### Information provided ###
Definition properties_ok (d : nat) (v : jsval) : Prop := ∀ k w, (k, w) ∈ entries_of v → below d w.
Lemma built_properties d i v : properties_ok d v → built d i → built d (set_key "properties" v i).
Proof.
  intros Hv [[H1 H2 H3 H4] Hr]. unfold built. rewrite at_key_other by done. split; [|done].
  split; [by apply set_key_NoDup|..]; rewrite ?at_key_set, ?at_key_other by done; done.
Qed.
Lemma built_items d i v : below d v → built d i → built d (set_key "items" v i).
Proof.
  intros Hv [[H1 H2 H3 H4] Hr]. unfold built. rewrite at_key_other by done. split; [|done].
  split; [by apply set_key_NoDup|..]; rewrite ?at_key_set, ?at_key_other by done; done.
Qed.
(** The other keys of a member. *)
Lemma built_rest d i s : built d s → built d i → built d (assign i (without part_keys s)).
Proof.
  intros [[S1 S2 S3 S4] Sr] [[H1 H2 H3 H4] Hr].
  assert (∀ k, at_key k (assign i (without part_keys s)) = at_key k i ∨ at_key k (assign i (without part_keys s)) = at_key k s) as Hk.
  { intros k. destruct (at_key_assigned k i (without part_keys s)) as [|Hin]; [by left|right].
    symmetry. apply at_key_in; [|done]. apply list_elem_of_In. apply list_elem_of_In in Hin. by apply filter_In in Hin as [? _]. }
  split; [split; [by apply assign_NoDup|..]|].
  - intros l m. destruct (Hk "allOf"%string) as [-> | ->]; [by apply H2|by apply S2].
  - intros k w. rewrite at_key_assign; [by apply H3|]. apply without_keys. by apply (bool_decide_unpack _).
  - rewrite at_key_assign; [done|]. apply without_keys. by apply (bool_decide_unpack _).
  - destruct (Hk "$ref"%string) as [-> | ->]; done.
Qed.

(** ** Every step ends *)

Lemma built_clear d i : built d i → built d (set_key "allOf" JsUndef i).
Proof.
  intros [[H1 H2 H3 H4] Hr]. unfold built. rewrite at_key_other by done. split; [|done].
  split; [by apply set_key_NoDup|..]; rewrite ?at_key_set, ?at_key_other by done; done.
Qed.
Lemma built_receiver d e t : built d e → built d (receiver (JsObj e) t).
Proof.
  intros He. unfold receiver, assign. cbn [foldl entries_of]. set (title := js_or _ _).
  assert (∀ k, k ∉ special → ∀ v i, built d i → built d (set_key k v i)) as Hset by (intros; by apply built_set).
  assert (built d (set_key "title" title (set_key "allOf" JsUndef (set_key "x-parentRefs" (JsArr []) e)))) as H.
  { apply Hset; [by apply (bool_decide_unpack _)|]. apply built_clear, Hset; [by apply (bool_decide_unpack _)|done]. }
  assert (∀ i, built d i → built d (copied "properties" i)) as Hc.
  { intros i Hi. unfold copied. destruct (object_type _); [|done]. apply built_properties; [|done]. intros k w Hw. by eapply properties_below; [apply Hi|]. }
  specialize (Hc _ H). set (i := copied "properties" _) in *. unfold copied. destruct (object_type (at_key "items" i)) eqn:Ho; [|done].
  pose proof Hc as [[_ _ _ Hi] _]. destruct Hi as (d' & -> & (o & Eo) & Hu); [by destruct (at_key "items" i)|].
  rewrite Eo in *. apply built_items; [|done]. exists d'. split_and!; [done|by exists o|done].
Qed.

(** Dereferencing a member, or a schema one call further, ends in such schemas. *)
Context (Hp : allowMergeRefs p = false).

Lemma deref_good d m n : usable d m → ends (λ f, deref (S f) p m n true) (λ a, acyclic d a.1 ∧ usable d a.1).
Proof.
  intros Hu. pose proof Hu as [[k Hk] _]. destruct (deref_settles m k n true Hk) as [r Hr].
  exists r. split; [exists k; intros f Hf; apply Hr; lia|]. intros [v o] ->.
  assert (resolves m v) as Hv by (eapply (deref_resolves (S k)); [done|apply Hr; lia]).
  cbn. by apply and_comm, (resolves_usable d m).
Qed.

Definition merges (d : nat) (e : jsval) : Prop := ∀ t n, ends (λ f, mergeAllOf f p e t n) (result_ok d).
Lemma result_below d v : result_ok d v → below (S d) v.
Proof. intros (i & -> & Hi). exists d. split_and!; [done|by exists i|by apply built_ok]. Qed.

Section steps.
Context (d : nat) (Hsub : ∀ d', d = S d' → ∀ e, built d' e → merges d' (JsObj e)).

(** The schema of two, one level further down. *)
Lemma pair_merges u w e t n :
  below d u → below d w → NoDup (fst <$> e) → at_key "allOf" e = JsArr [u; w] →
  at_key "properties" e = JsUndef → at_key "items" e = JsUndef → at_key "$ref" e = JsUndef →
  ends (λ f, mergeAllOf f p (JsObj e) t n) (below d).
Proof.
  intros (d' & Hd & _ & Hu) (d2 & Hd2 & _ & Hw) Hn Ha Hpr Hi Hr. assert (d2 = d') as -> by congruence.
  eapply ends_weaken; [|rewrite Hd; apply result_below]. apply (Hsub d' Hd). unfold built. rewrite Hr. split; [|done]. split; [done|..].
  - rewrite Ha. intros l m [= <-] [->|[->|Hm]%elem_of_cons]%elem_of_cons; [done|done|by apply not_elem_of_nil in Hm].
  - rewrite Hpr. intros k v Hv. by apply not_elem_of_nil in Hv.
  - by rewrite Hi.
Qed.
###
Search the entries for the word "further", then list each line that holds it.

(** Dereferencing a member, or a schema one call further, ends in such schemas. *)
(** The schema of two, one level further down. *)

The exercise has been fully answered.